• **Aim of the task**
Find where "split; [|split; [|split]]." appears in the records below, then return that line and every later line exactly, stopping only at the last line.

Dataset excerpts:
□ □ □
(** [descend_or_create] follows the child under [s] when there is one;
    else it appends a node whose parent is [a] and files it under [s]. *)
Lemma descend_or_create_nodes t a nd s t' n' :
  nodes t !! a = Some nd ->
  descend_or_create t (Some a) s = Ok (t', n') ->
  (exists c, children nd !! s = Some c /\ n' = Some c /\ t' = t)
  \/ (children nd !! s = None
      /\ n' = Some (length (nodes t))
      /\ nodes t'
         = (<[a := set_children (<[s := length (nodes t)]> (children nd)) nd]>
              (nodes t) ++ [set_parent (Some a) zeroNode])%list).
Proof.
  intros Hnd H. unfold descend_or_create, hasChild in H.
  rewrite (getChild_child_of _ _ _ _ Hnd) in H. cbn [mbind res_bind] in H.
  rewrite (child_of_node _ _ _ _ Hnd) in H.
  destruct (children nd !! s) as [c|] eqn:Hc.
  - left. exists c. rewrite bool_decide_eq_true_2 in H by done.
    cbn [mbind res_bind] in H.
    rewrite (getChild_child_of _ _ _ _ Hnd), (child_of_node _ _ _ _ Hnd), Hc in H.
    cbn [mbind res_bind] in H. by simplify_eq.
  - right. rewrite bool_decide_eq_false_2 in H by (by intros []).
    assert (Ha : (a < length (nodes t))%nat) by (by eapply lookup_lt_Some).
    set (new := length (nodes t)) in *.
    set (t1 := set_nodes (nodes t ++ [zeroNode])%list t) in *.
    assert (Hnd1 : nodes t1 !! a = Some nd) by (simpl; by rewrite lookup_app_l).
    assert (Hnew1 : nodes t1 !! new = Some zeroNode).
    { simpl. rewrite lookup_app_r by (unfold new; lia).
      by replace (new - length (nodes t))%nat with 0%nat by (unfold new; lia). }
    unfold NewNode in H. fold new in H. fold t1 in H.
    unfold addChild in H.
    rewrite (deref_Some _ _ _ Hnd1) in H. cbn [mbind res_bind] in H.
    rewrite Hc in H.
    rewrite (update_ok _ _ _ _ Hnew1) in H. cbn [mbind res_bind] in H.
    set (t2 := set_nodes (<[new := set_parent (Some a) zeroNode]> (nodes t1)) t1) in *.
    assert (Hnd2 : nodes t2 !! a = Some nd).
    { simpl. rewrite list_lookup_insert_ne by (unfold new; lia).
      by rewrite lookup_app_l. }
    rewrite (update_ok _ _ _ _ Hnd2) in H. cbn [mbind res_bind] in H.
    set (nd' := set_children (<[s := new]> (children nd)) nd) in *.
    set (t3 := set_nodes (<[a := nd']> (nodes t2)) t2) in *.
    assert (Hnd3 : nodes t3 !! a = Some nd').
    { simpl. apply list_lookup_insert_eq.
      rewrite length_insert, length_app. simpl. lia. }
    rewrite (getChild_child_of _ _ _ _ Hnd3) in H.
    rewrite (child_of_node _ _ _ _ Hnd3) in H. simpl in H.
    rewrite lookup_insert_eq in H. cbn [mbind res_bind] in H.
    injection H as <- <-.
    split; [reflexivity|]. split; [reflexivity|]. simpl.
    replace new with (length (nodes t) + 0)%nat at 1 by (unfold new; lia).
    rewrite insert_app_r. simpl.
    by rewrite insert_app_l by exact Ha.
Qed.

(** One turn of the loop of [insert]: the node at [a] keeps its parent
    and what was recorded at it; it gains at most one child, a new node
    at the end of the heap, whose parent it is.  No other node changes. *)
Lemma insert_segment_nodes t n pk i s t' n' pk' :
  insert_segment t n pk i s = Ok (t', n', pk') ->
  exists a nd nd' k,
    n = Some a
    /\ nodes t !! a = Some nd
    /\ parent nd' = parent nd
    /\ payload nd' = payload nd
    /\ paramCount nd' = Z.of_nat (length pk)
    /\ (childNamedParameter nd' = true ->
        childNamedParameter nd = true \/ k = ParamStart)
    /\ (childWildcardParameter nd' = true ->
        childWildcardParameter nd = true \/ starts_star s = true)
    /\ (lengths_ok nd -> lengths_ok nd')
    /\ ((exists c, children nd !! k = Some c /\ children nd' = children nd
                   /\ n' = Some c /\ nodes t' = <[a := nd']> (nodes t))
        \/ (children nd !! k = None
            /\ children nd' = <[k := length (nodes t)]> (children nd)
            /\ n' = Some (length (nodes t))
            /\ nodes t' = (<[a := nd']> (nodes t)
                           ++ [set_parent (Some a) zeroNode])%list))
    /\ k = canon t (segment_key s)
    /\ pk' = (pk ++ segment_param s)%list
    /\ nodes t' !! a = Some nd'
    /\ childNamedParameter nd' = childNamedParameter nd || starts_colon s
    /\ (starts_colon s = true \/ (isPrefixParam s = false /\ isSuffixParam s = false) ->
        childPrefixParameter nd' = childPrefixParameter nd
        /\ childSuffixParameter nd' = childSuffixParameter nd).
Proof.
  intros H. unfold insert_segment in H.
  apply bind_Ok in H as (c0 & Hc0 & H).
  apply bind_Ok in H as (t1 & H1 & H).
  destruct (update_Some _ _ _ _ H1) as (a & ->).
  assert (Hnd : exists nd, nodes t !! a = Some nd).
  { apply update_inv in H1 as (? & nd & [= <-] & ? & _). eauto. }
  destruct Hnd as (nd & Hnd).
  rewrite (update_first _ _ _ _ Hnd) in H1. injection H1 as <-.
  rewrite (update_store _ _ _ _ _ Hnd) in H. cbn [mbind res_bind] in H.
  set (nd2 := set_paramCount (Z.of_nat (length pk)) (set_pathIndex (i + 1) nd)) in *.
  apply bind_Ok in H as ([[t3 pk3] s3] & H3 & H).
  apply bind_Ok in H as ([t4 n4] & H4 & H).
  simplify_eq.
  assert (Hnd2 : nodes (store t a nd2) !! a = Some nd2) by (by eapply store_lookup).
  destruct (register_segment_exact _ _ _ _ _ _ _ _ _ Hnd2 Hc0 H3)
    as (nd3 & E3 & Cp & Cc & Cpl & Cpc & Cn & Cw & Cl & Ck & Cf).
  rewrite store_nodes, list_insert_insert_eq in E3.
  change (parent nd3 = parent nd) in Cp.
  change (children nd3 = children nd) in Cc.
  change (payload nd3 = payload nd) in Cpl.
  change (paramCount nd3 = Z.of_nat (length pk)) in Cpc.
  change (childNamedParameter nd3 = childNamedParameter nd || Ascii.eqb c0 ":") in Cn.
  change (childWildcardParameter nd3 = childWildcardParameter nd || Ascii.eqb c0 "*") in Cw.
  assert (Cl' : lengths_ok nd -> lengths_ok nd3) by (intros ?; by apply Cl).
  assert (Cn' : childNamedParameter nd3 = childNamedParameter nd || starts_colon s)
    by (unfold starts_colon; by rewrite Hc0).
  assert (Cf' : starts_colon s = true
                \/ (isPrefixParam s = false /\ isSuffixParam s = false) ->
                childPrefixParameter nd3 = childPrefixParameter nd
                /\ childSuffixParameter nd3 = childSuffixParameter nd).
  { intros Hf. unfold starts_colon in Hf. rewrite Hc0 in Hf. by apply Cf. }
  assert (Hnd3 : nodes t3 !! a = Some nd3).
  { rewrite E3. apply list_lookup_insert_eq. by eapply lookup_lt_Some. }
  assert (Hlen3 : length (nodes t3) = length (nodes t))
    by (by rewrite E3, length_insert).
  destruct (register_segment_key _ _ _ _ _ _ _ _ Hc0 H3) as (Es3 & Epk & Eci).
  change (caseInsensitive t3 = caseInsensitive t) in Eci.
  set (k := if caseInsensitive t3 then ToLower s3 else s3) in *.
  assert (Ek : k = canon t (segment_key s)).
  { unfold k, canon. by rewrite Eci, Es3. }
  assert (Hk : Ascii.eqb c0 ":" = true -> k = ParamStart).
  { intros Hcolon. unfold k. rewrite (Ck Hcolon). by destruct (caseInsensitive t3). }
  assert (Hn : forall x, childNamedParameter x = childNamedParameter nd3 ->
                         childNamedParameter x = true ->
                         childNamedParameter nd = true \/ k = ParamStart).
  { intros x -> Hx. rewrite Cn in Hx. simpl in Hx.
    apply orb_true_iff in Hx as [?|?]; [by left|right; by apply Hk]. }
  assert (Hw : forall x, childWildcardParameter x = childWildcardParameter nd3 ->
                         childWildcardParameter x = true ->
                         childWildcardParameter nd = true \/ starts_star s = true).
  { intros x -> Hx. rewrite Cw in Hx. simpl in Hx. unfold starts_star. rewrite Hc0.
    apply orb_true_iff in Hx as [?|?]; [by left|by right]. }
  apply (descend_or_create_nodes _ _ _ _ _ _ Hnd3) in H4
    as [(c & Hc & -> & ->)|(Hc & -> & E4)].
  - exists a, nd, nd3, k.
    split; [done|]. split; [done|]. split; [exact Cp|].
    split; [exact Cpl|]. split; [exact Cpc|].
    split; [by apply Hn|]. split; [by apply Hw|]. split; [exact Cl'|].
    split; [|done].
    left. exists c. rewrite Cc in Hc. done.
  - exists a, nd, (set_children (<[k := length (nodes t3)]> (children nd3)) nd3), k.
    split; [done|]. split; [done|]. split; [exact Cp|].
    split; [exact Cpl|]. split; [exact Cpc|].
    split; [by apply Hn|]. split; [by apply Hw|]. split; [exact Cl'|].
    assert (E4' : nodes t'
                  = (<[a := set_children (<[k := length (nodes t)]> (children nd)) nd3]>
                       (nodes t) ++ [set_parent (Some a) zeroNode])%list).
    { rewrite E4, Hlen3, E3, Cc. by rewrite list_insert_insert_eq. }
    split.
    { right. rewrite Cc in Hc. split; [done|]. simpl. rewrite Hlen3, Cc.
      split; [done|]. split; [done|]. exact E4'. }
    split; [done|]. split; [done|]. split; [|done].
    rewrite E4', lookup_app_l by (rewrite length_insert; by eapply lookup_lt_Some).
    rewrite Hlen3, Cc. apply list_lookup_insert_eq. by eapply lookup_lt_Some.
Qed.

Lemma lookup_insert_snoc {A} (l : list A) a x y b z :
  (a < length l)%nat ->
  (<[a := x]> l ++ [y])%list !! b = Some z ->
  (b = a /\ z = x) \/ (b = length l /\ z = y)
  \/ (b <> a /\ (b < length l)%nat /\ l !! b = Some z).
Proof.
  intros Ha H.
  destruct (decide (b < length l)%nat) as [Hb|Hb].
  - rewrite lookup_app_l in H by (by rewrite length_insert).
    destruct (decide (b = a)) as [->|Hne].
    + rewrite list_lookup_insert_eq in H by done. left. by simplify_eq.
    + rewrite list_lookup_insert_ne in H by done. right. right. done.
  - rewrite lookup_app_r in H by (rewrite length_insert; lia).
    rewrite length_insert in H.
    destruct (b - length l)%nat as [|?] eqn:E; simpl in H; [|done].
    right. left. split; [lia|]. by simplify_eq.
Qed.

Lemma lookup_insert_case {A} (l : list A) a x b z :
  (a < length l)%nat ->
  <[a := x]> l !! b = Some z ->
  (b = a /\ z = x) \/ (b <> a /\ l !! b = Some z).
Proof.
  intros Ha H. destruct (decide (b = a)) as [->|Hne].
  - rewrite list_lookup_insert_eq in H by done. left. by simplify_eq.
  - rewrite list_lookup_insert_ne in H by done. by right.
Qed.

Lemma node_ok_new a : node_ok (set_parent (Some a) zeroNode).
Proof.
  split; [done|]. split; [done|]. split; [done|]. split; apply Forall_nil_2.
Qed.

Lemma payload_end nd nd' : payload nd' = payload nd -> end_ nd' = end_ nd.
Proof. unfold payload. congruence. Qed.

(** The effect of one turn of the loop on the nodes, as
    [insert_segment_nodes] gives it. *)
Lemma segment_links_ok t t' a nd nd' :
  links_ok t ->
  nodes t !! a = Some nd ->
  parent nd' = parent nd ->
  (nodes t' = <[a := nd']> (nodes t) /\ children nd' = children nd)
  \/ (exists k, children nd !! k = None
                /\ children nd' = <[k := length (nodes t)]> (children nd)
                /\ nodes t' = (<[a := nd']> (nodes t)
                               ++ [set_parent (Some a) zeroNode])%list) ->
  links_ok t'.
Proof.
  intros [Hup Hdown] Hnd Hp Hcase.
  assert (Ha : (a < length (nodes t))%nat) by (by eapply lookup_lt_Some).
  assert (Hold : forall b s c ndb,
             nodes t !! b = Some ndb -> children ndb !! s = Some c ->
             exists ndc, nodes t' !! c = Some ndc /\ parent ndc = Some b).
  { intros b s c ndb Hb Hc.
    destruct (Hdown b s c) as (ndc & Hndc & Hpc).
    { by rewrite (child_of_node _ _ _ _ Hb). }
    assert (Hcl : (c < length (nodes t))%nat) by (by eapply lookup_lt_Some).
    destruct (decide (c = a)) as [->|Hca].
    - exists nd'. replace ndc with nd in * by congruence.
      split; [|congruence].
      destruct Hcase as [[-> _]|(k & _ & _ & ->)].
      + by apply list_lookup_insert_eq.
      + rewrite lookup_app_l by (by rewrite length_insert).
        by apply list_lookup_insert_eq.
    - exists ndc. split; [|done].
      destruct Hcase as [[-> _]|(k & _ & _ & ->)].
      + by rewrite list_lookup_insert_ne.
      + rewrite lookup_app_l by (by rewrite length_insert).
        by rewrite list_lookup_insert_ne. }
  split.
  - intros b ndb p Hb Hpb.
    destruct Hcase as [[E _]|(k & _ & _ & E)]; rewrite E in Hb.
    + apply lookup_insert_case in Hb as [[-> ->]|[_ Hb]]; [|by eapply Hup|done].
      eapply Hup; [exact Hnd|congruence].
    + apply lookup_insert_snoc in Hb as [[-> ->]|[[-> ->]|(_ & _ & Hb)]]; [| | |done].
      * eapply Hup; [exact Hnd|congruence].
      * simpl in Hpb. by simplify_eq.
      * by eapply Hup.
  - intros b s c Hc.
    apply child_of_Some in Hc as (ndb & Hb & Hc).
    destruct Hcase as [[E Hch]|(k & Hk & Hch & E)].
    + rewrite E in Hb.
      apply lookup_insert_case in Hb as [[-> ->]|[_ Hb]]; [| |done].
      * rewrite Hch in Hc. by eapply Hold.
      * by eapply Hold.
    + pose proof Hb as Hb'. rewrite E in Hb'.
      apply lookup_insert_snoc in Hb' as [[-> ->]|[[-> ->]|(_ & _ & Hb')]]; [| | |done].
      * rewrite Hch in Hc.
        destruct (decide (k = s)) as [->|Hks].
        -- rewrite lookup_insert_eq in Hc. injection Hc as <-.
           exists (set_parent (Some a) zeroNode). split; [|done].
           rewrite E, lookup_app_r by (rewrite length_insert; lia).
           rewrite length_insert. by rewrite Nat.sub_diag.
        -- rewrite lookup_insert_ne in Hc by done. by eapply Hold.
      * simpl in Hc. by rewrite lookup_empty in Hc.
      * by eapply Hold.
Qed.

Lemma segment_nodes_ok t t' a nd nd' k :
  Forall node_ok (nodes t) ->
  nodes t !! a = Some nd ->
  payload nd' = payload nd ->
  0 <= paramCount nd' ->
  (childNamedParameter nd' = true -> childNamedParameter nd = true \/ k = ParamStart) ->
  (lengths_ok nd -> lengths_ok nd') ->
  (exists c, children nd !! k = Some c /\ children nd' = children nd
             /\ nodes t' = <[a := nd']> (nodes t))
  \/ (children nd !! k = None
      /\ children nd' = <[k := length (nodes t)]> (children nd)
      /\ nodes t' = (<[a := nd']> (nodes t)
                     ++ [set_parent (Some a) zeroNode])%list) ->
  Forall node_ok (nodes t').
Proof.
  intros Hall Hnd Hpl Hpc Hn Hl Hcase.
  pose proof (Forall_lookup_1 _ _ _ _ Hall Hnd) as (N1 & N2 & N3 & N4).
  assert (Hnd' : node_ok nd').
  { split; [|split; [|split]].
    - intros He. rewrite Hpl. apply N1. by rewrite <- (payload_end _ _ Hpl).
    - lia.
    - intros Hf. destruct (Hn Hf) as [Hold| ->].
      + destruct (N3 Hold) as (c & Hc).
        destruct Hcase as [(? & _ & -> & _)|(Hk & -> & _)]; [by exists c|].
        exists c. rewrite lookup_insert_ne; [done|]. intros ->. congruence.
      + destruct Hcase as [(c & Hc & -> & _)|(_ & -> & _)]; [by exists c|].
        rewrite lookup_insert_eq. eauto.
    - by apply Hl. }
  destruct Hcase as [(c & _ & _ & ->)|(_ & _ & ->)].
  - by apply Forall_insert.
  - apply Forall_app. split; [by apply Forall_insert|].
    apply Forall_singleton, node_ok_new.
Qed.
□ □ □
• **Exercise response**
  { split; [|split; [|split]].
    - intros He. rewrite Hpl. apply N1. by rewrite <- (payload_end _ _ Hpl).
    - lia.
    - intros Hf. destruct (Hn Hf) as [Hold| ->].
      + destruct (N3 Hold) as (c & Hc).
        destruct Hcase as [(? & _ & -> & _)|(Hk & -> & _)]; [by exists c|].
        exists c. rewrite lookup_insert_ne; [done|]. intros ->. congruence.
      + destruct Hcase as [(c & Hc & -> & _)|(_ & -> & _)]; [by exists c|].
        rewrite lookup_insert_eq. eauto.
    - by apply Hl. }
  destruct Hcase as [(c & _ & _ & ->)|(_ & _ & ->)].
  - by apply Forall_insert.
  - apply Forall_app. split; [by apply Forall_insert|].
    apply Forall_singleton, node_ok_new.
Qed.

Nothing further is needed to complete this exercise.